* _Activity_
Each line below should be restated word for word.

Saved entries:
(** * A forwarding HTTP proxy with CONNECT tunnelling: model and properties

    Shallow embedding of [main.py]: the per-connection handler
    [handle_client] and the byte relay [pipe], over a model of the asyncio
    stream objects they are written against.

    - Part 1 models the Python values the handler computes with: [bytes],
      [str] (a sequence of code points), the UTF-8 codec, and the [str] and
      [bytes] methods the source calls.
    - Part 2 models [urllib.parse.urlsplit] / [urlunsplit].
    - Part 3 models the asyncio streams: what a connection delivers, how
      [read], [readline], [write], [drain] and [close] act on it, and the
      log of calls the program makes.
    - Part 4 is the program: [pipe], [asyncio.gather] over the two relay
      directions, and [handle_client].
    - Part 5 holds the properties.
    - Part 6 holds further properties: what the relays carry under
      faults and under every schedule, and how the handler ends.

    [main] and the command-line block of [main.py] start the server
    ([asyncio.start_server], [serve_forever], [argparse]) and are not
    modelled. *)

From Stdlib Require Import List ZArith NArith Ascii String Bool Lia Arith.
Import ListNotations.

(* ================================================================== *)
(** * Part 1: Python values *)
(* ================================================================== *)

(** [bytes] objects are sequences of octets; [str] objects are sequences
    of Unicode code points. *)
Definition bytes := list ascii.
Definition text := list N.

(** Literals: [b"..."] and ["..."] of the source (ASCII only). *)
Definition blit (s : string) : bytes := list_ascii_of_string s.
Definition slit (s : string) : text := map N_of_ascii (list_ascii_of_string s).

Definition CR : ascii := "013"%char.
Definition LF : ascii := "010"%char.
Definition CRLF : bytes := [CR; LF].

(** Exceptions the handler can meet.  All are subclasses of [Exception],
    so an [except Exception] clause catches every one of them. *)
Inductive exn : Type :=
| ValueError
| UnicodeDecodeError
| UnicodeEncodeError
| OSError
| UnboundLocalError.

(** Outcome of a computation: a value, a raised exception, or the
    recursion budget of a model loop running out (shown unreachable for
    the budgets the model uses). *)
Inductive result (A : Type) : Type :=
| Ok (a : A)
| Raise (e : exn)
| OutOfFuel.
Arguments Ok {A} a.
Arguments Raise {A} e.
Arguments OutOfFuel {A}.

Definition bytes_eqb (x y : bytes) : bool :=
  if list_eq_dec ascii_dec x y then true else false.
Definition text_eqb (x y : text) : bool :=
  if list_eq_dec N.eq_dec x y then true else false.

Module Py.

(** ** UTF-8: [bytes.decode()] and [str.encode()] (strict) *)

Definition is_cont (x : N) : bool := ((128 <=? x) && (x <=? 191))%N.
Definition is_surrogate (cp : N) : bool := ((55296 <=? cp) && (cp <=? 57343))%N.

(** A code point a [str] produced by [decode] can hold. *)
Definition scalar (cp : N) : bool :=
  ((cp <? 1114112) && negb (is_surrogate cp))%N.

(** A text all of whose code points [encode] accepts. *)
Definition valid (s : text) : bool := forallb scalar s.

Fixpoint decode (bs : bytes) : option text :=
  match bs with
  | [] => Some []
  | c0 :: r0 =>
    let b0 := N_of_ascii c0 in
    if (b0 <? 128)%N then option_map (cons b0) (decode r0)
    else if ((194 <=? b0) && (b0 <=? 223))%N then
      match r0 with
      | c1 :: r1 =>
        let b1 := N_of_ascii c1 in
        if is_cont b1
        then option_map (cons ((b0 - 192) * 64 + (b1 - 128))%N) (decode r1)
        else None
      | _ => None
      end
    else if ((224 <=? b0) && (b0 <=? 239))%N then
      match r0 with
      | c1 :: c2 :: r2 =>
        let b1 := N_of_ascii c1 in
        let b2 := N_of_ascii c2 in
        let cp := ((b0 - 224) * 4096 + (b1 - 128) * 64 + (b2 - 128))%N in
        if is_cont b1 && is_cont b2 && (2048 <=? cp)%N && negb (is_surrogate cp)
        then option_map (cons cp) (decode r2)
        else None
      | _ => None
      end
    else if ((240 <=? b0) && (b0 <=? 244))%N then
      match r0 with
      | c1 :: c2 :: c3 :: r3 =>
        let b1 := N_of_ascii c1 in
        let b2 := N_of_ascii c2 in
        let b3 := N_of_ascii c3 in
        let cp := ((b0 - 240) * 262144 + (b1 - 128) * 4096
                   + (b2 - 128) * 64 + (b3 - 128))%N in
        if is_cont b1 && is_cont b2 && is_cont b3
           && (65536 <=? cp)%N && (cp <? 1114112)%N
        then option_map (cons cp) (decode r3)
        else None
      | _ => None
      end
    else None
  end.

* _Output for this exercise_
(** * A forwarding HTTP proxy with CONNECT tunnelling: model and properties

    Shallow embedding of [main.py]: the per-connection handler
    [handle_client] and the byte relay [pipe], over a model of the asyncio
    stream objects they are written against.

    - Part 1 models the Python values the handler computes with: [bytes],
      [str] (a sequence of code points), the UTF-8 codec, and the [str] and
      [bytes] methods the source calls.
    - Part 2 models [urllib.parse.urlsplit] / [urlunsplit].
    - Part 3 models the asyncio streams: what a connection delivers, how
      [read], [readline], [write], [drain] and [close] act on it, and the
      log of calls the program makes.
    - Part 4 is the program: [pipe], [asyncio.gather] over the two relay
      directions, and [handle_client].
    - Part 5 holds the properties.
    - Part 6 holds further properties: what the relays carry under
      faults and under every schedule, and how the handler ends.

    [main] and the command-line block of [main.py] start the server
    ([asyncio.start_server], [serve_forever], [argparse]) and are not
    modelled. *)

From Stdlib Require Import List ZArith NArith Ascii String Bool Lia Arith.
Import ListNotations.

(* ================================================================== *)
(** * Part 1: Python values *)
(* ================================================================== *)

(** [bytes] objects are sequences of octets; [str] objects are sequences
    of Unicode code points. *)
Definition bytes := list ascii.
Definition text := list N.

(** Literals: [b"..."] and ["..."] of the source (ASCII only). *)
Definition blit (s : string) : bytes := list_ascii_of_string s.
Definition slit (s : string) : text := map N_of_ascii (list_ascii_of_string s).

Definition CR : ascii := "013"%char.
Definition LF : ascii := "010"%char.
Definition CRLF : bytes := [CR; LF].

(** Exceptions the handler can meet.  All are subclasses of [Exception],
    so an [except Exception] clause catches every one of them. *)
Inductive exn : Type :=
| ValueError
| UnicodeDecodeError
| UnicodeEncodeError
| OSError
| UnboundLocalError.

(** Outcome of a computation: a value, a raised exception, or the
    recursion budget of a model loop running out (shown unreachable for
    the budgets the model uses). *)
Inductive result (A : Type) : Type :=
| Ok (a : A)
| Raise (e : exn)
| OutOfFuel.
Arguments Ok {A} a.
Arguments Raise {A} e.
Arguments OutOfFuel {A}.

Definition bytes_eqb (x y : bytes) : bool :=
  if list_eq_dec ascii_dec x y then true else false.
Definition text_eqb (x y : text) : bool :=
  if list_eq_dec N.eq_dec x y then true else false.

Module Py.

(** ** UTF-8: [bytes.decode()] and [str.encode()] (strict) *)

Definition is_cont (x : N) : bool := ((128 <=? x) && (x <=? 191))%N.
Definition is_surrogate (cp : N) : bool := ((55296 <=? cp) && (cp <=? 57343))%N.

(** A code point a [str] produced by [decode] can hold. *)
Definition scalar (cp : N) : bool :=
  ((cp <? 1114112) && negb (is_surrogate cp))%N.

(** A text all of whose code points [encode] accepts. *)
Definition valid (s : text) : bool := forallb scalar s.

Fixpoint decode (bs : bytes) : option text :=
  match bs with
  | [] => Some []
  | c0 :: r0 =>
    let b0 := N_of_ascii c0 in
    if (b0 <? 128)%N then option_map (cons b0) (decode r0)
    else if ((194 <=? b0) && (b0 <=? 223))%N then
      match r0 with
      | c1 :: r1 =>
        let b1 := N_of_ascii c1 in
        if is_cont b1
        then option_map (cons ((b0 - 192) * 64 + (b1 - 128))%N) (decode r1)
        else None
      | _ => None
      end
    else if ((224 <=? b0) && (b0 <=? 239))%N then
      match r0 with
      | c1 :: c2 :: r2 =>
        let b1 := N_of_ascii c1 in
        let b2 := N_of_ascii c2 in
        let cp := ((b0 - 224) * 4096 + (b1 - 128) * 64 + (b2 - 128))%N in
        if is_cont b1 && is_cont b2 && (2048 <=? cp)%N && negb (is_surrogate cp)
        then option_map (cons cp) (decode r2)
        else None
      | _ => None
      end
    else if ((240 <=? b0) && (b0 <=? 244))%N then
      match r0 with
      | c1 :: c2 :: c3 :: r3 =>
        let b1 := N_of_ascii c1 in
        let b2 := N_of_ascii c2 in
        let b3 := N_of_ascii c3 in
        let cp := ((b0 - 240) * 262144 + (b1 - 128) * 4096
                   + (b2 - 128) * 64 + (b3 - 128))%N in
        if is_cont b1 && is_cont b2 && is_cont b3
           && (65536 <=? cp)%N && (cp <? 1114112)%N
        then option_map (cons cp) (decode r3)
        else None
      | _ => None
      end
    else None
  end.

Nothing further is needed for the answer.